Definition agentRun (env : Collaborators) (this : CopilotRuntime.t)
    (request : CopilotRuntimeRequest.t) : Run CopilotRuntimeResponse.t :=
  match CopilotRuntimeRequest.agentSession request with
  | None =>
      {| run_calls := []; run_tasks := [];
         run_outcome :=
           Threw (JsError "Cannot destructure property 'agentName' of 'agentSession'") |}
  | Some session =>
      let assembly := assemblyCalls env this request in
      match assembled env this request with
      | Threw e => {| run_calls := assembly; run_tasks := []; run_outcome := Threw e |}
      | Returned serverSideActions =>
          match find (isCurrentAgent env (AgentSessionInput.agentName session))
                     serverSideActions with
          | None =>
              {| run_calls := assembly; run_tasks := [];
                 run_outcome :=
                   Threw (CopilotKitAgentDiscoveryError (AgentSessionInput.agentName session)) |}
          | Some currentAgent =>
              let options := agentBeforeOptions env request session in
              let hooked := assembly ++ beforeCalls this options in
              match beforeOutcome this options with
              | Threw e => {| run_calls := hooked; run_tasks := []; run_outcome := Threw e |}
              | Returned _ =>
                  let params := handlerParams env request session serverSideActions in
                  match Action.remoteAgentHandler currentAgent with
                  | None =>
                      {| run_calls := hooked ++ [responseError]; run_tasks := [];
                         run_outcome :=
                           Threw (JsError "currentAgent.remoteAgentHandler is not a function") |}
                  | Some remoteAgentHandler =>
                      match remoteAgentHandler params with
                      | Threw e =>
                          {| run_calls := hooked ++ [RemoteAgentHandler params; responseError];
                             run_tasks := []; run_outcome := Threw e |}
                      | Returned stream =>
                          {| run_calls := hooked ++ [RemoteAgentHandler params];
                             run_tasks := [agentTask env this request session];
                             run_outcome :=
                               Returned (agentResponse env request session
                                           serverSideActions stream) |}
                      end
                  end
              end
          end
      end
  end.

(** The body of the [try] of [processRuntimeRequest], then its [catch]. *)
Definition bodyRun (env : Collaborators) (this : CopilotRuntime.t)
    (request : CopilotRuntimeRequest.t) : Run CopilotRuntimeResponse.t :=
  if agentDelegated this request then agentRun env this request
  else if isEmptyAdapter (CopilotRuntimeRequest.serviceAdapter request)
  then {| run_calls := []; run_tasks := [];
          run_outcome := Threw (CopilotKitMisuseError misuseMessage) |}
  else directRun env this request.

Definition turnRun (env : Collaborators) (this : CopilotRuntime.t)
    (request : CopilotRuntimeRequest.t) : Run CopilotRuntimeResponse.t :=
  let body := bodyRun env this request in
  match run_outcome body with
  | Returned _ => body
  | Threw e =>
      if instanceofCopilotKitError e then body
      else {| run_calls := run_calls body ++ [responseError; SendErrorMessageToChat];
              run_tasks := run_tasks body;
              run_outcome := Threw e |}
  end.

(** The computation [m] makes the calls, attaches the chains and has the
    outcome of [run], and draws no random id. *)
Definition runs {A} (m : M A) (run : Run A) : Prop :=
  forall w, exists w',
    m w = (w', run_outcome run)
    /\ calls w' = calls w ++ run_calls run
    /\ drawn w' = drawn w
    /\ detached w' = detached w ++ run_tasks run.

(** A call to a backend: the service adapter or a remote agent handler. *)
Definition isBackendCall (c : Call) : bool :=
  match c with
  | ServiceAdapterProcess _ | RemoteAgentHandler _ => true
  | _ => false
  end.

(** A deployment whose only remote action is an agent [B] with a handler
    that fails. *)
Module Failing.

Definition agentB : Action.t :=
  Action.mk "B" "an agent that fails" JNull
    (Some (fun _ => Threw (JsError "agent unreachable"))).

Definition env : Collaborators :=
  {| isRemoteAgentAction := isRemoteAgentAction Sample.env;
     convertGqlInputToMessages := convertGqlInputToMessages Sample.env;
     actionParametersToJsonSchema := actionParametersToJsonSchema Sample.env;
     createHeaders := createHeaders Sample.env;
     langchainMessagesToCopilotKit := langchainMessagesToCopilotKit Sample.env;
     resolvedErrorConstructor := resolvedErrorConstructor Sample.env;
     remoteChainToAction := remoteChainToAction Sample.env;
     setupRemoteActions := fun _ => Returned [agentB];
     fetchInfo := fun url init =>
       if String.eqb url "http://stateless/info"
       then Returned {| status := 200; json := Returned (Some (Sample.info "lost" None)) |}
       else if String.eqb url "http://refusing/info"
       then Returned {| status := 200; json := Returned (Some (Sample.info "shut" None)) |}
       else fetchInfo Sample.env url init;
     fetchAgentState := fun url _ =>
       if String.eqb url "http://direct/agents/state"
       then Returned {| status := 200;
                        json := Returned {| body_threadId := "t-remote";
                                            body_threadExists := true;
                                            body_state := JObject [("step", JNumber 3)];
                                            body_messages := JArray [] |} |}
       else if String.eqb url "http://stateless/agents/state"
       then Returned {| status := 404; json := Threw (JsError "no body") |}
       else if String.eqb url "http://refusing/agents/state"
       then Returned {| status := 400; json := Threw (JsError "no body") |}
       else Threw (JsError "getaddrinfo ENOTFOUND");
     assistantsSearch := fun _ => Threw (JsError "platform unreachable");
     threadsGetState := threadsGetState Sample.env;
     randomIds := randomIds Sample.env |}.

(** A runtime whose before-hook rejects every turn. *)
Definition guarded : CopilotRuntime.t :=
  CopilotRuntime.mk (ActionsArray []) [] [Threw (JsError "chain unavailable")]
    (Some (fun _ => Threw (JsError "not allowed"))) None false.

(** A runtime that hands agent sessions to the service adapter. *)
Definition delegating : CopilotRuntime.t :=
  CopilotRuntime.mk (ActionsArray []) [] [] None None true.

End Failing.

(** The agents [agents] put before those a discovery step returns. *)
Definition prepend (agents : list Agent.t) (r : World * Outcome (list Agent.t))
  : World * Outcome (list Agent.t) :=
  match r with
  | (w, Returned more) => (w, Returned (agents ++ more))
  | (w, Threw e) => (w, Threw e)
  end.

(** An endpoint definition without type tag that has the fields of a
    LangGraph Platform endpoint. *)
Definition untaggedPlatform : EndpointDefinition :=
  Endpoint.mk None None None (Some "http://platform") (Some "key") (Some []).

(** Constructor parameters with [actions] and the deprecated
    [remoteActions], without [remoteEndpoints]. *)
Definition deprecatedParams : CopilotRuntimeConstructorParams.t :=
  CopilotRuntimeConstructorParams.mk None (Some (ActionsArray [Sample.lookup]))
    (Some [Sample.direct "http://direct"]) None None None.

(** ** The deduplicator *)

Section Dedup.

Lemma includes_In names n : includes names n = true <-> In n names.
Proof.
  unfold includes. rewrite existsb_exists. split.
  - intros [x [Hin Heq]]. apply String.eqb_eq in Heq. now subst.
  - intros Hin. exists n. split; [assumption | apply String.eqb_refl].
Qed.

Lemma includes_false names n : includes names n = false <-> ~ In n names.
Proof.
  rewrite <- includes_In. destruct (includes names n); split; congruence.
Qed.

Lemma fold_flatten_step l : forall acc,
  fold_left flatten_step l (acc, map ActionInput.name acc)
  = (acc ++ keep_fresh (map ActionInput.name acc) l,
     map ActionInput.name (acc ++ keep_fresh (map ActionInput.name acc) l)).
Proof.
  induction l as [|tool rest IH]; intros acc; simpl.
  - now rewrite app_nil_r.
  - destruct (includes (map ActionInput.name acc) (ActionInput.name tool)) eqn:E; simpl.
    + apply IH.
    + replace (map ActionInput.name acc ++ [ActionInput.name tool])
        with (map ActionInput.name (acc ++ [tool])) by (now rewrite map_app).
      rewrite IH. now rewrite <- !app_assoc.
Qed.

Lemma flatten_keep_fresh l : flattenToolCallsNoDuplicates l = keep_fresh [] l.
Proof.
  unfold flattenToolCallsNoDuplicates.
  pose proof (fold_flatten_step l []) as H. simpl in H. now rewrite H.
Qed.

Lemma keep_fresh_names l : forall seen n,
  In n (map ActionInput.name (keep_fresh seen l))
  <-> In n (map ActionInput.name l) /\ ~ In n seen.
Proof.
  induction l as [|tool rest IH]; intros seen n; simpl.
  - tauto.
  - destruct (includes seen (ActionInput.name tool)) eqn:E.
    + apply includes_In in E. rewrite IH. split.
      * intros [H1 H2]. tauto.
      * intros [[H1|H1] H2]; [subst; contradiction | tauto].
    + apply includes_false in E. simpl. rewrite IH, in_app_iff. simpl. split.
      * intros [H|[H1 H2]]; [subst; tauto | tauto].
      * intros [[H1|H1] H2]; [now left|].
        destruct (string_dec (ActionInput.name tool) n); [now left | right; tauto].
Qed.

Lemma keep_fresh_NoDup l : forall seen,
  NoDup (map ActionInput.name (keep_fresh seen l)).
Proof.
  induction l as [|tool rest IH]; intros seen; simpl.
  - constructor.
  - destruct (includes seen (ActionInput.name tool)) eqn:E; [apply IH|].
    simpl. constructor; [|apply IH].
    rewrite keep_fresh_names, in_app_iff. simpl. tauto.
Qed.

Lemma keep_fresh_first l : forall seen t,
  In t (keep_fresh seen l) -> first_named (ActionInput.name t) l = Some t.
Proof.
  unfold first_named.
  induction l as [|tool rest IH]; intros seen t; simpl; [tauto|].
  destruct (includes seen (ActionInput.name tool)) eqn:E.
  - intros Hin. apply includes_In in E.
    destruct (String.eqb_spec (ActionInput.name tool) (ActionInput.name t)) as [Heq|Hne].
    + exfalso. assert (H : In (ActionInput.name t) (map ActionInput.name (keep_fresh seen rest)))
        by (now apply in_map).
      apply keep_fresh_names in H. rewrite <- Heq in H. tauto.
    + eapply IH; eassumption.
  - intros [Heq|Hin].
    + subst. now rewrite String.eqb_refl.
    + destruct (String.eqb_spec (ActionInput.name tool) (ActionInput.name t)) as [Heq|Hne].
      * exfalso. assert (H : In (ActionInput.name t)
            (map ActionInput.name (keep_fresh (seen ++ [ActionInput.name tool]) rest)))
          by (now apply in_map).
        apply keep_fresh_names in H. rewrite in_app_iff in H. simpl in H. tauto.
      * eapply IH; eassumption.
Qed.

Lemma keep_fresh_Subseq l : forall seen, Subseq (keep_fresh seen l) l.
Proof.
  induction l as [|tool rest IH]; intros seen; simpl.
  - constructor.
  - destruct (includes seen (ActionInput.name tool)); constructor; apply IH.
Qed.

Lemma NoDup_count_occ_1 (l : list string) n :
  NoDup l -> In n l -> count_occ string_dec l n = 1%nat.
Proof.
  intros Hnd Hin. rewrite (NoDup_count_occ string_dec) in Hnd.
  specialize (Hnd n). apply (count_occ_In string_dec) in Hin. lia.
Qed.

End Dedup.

──────────

Problem description: Within the material above, transcribe exactly the lines that run from the line holding "match assembled env this request with" through the line holding "match beforeOutcome this".

Solution to this task:
      match assembled env this request with
      | Threw e => {| run_calls := assembly; run_tasks := []; run_outcome := Threw e |}
      | Returned serverSideActions =>
          match find (isCurrentAgent env (AgentSessionInput.agentName session))
                     serverSideActions with
          | None =>
              {| run_calls := assembly; run_tasks := [];
                 run_outcome :=
                   Threw (CopilotKitAgentDiscoveryError (AgentSessionInput.agentName session)) |}
          | Some currentAgent =>
              let options := agentBeforeOptions env request session in
              let hooked := assembly ++ beforeCalls this options in
              match beforeOutcome this options with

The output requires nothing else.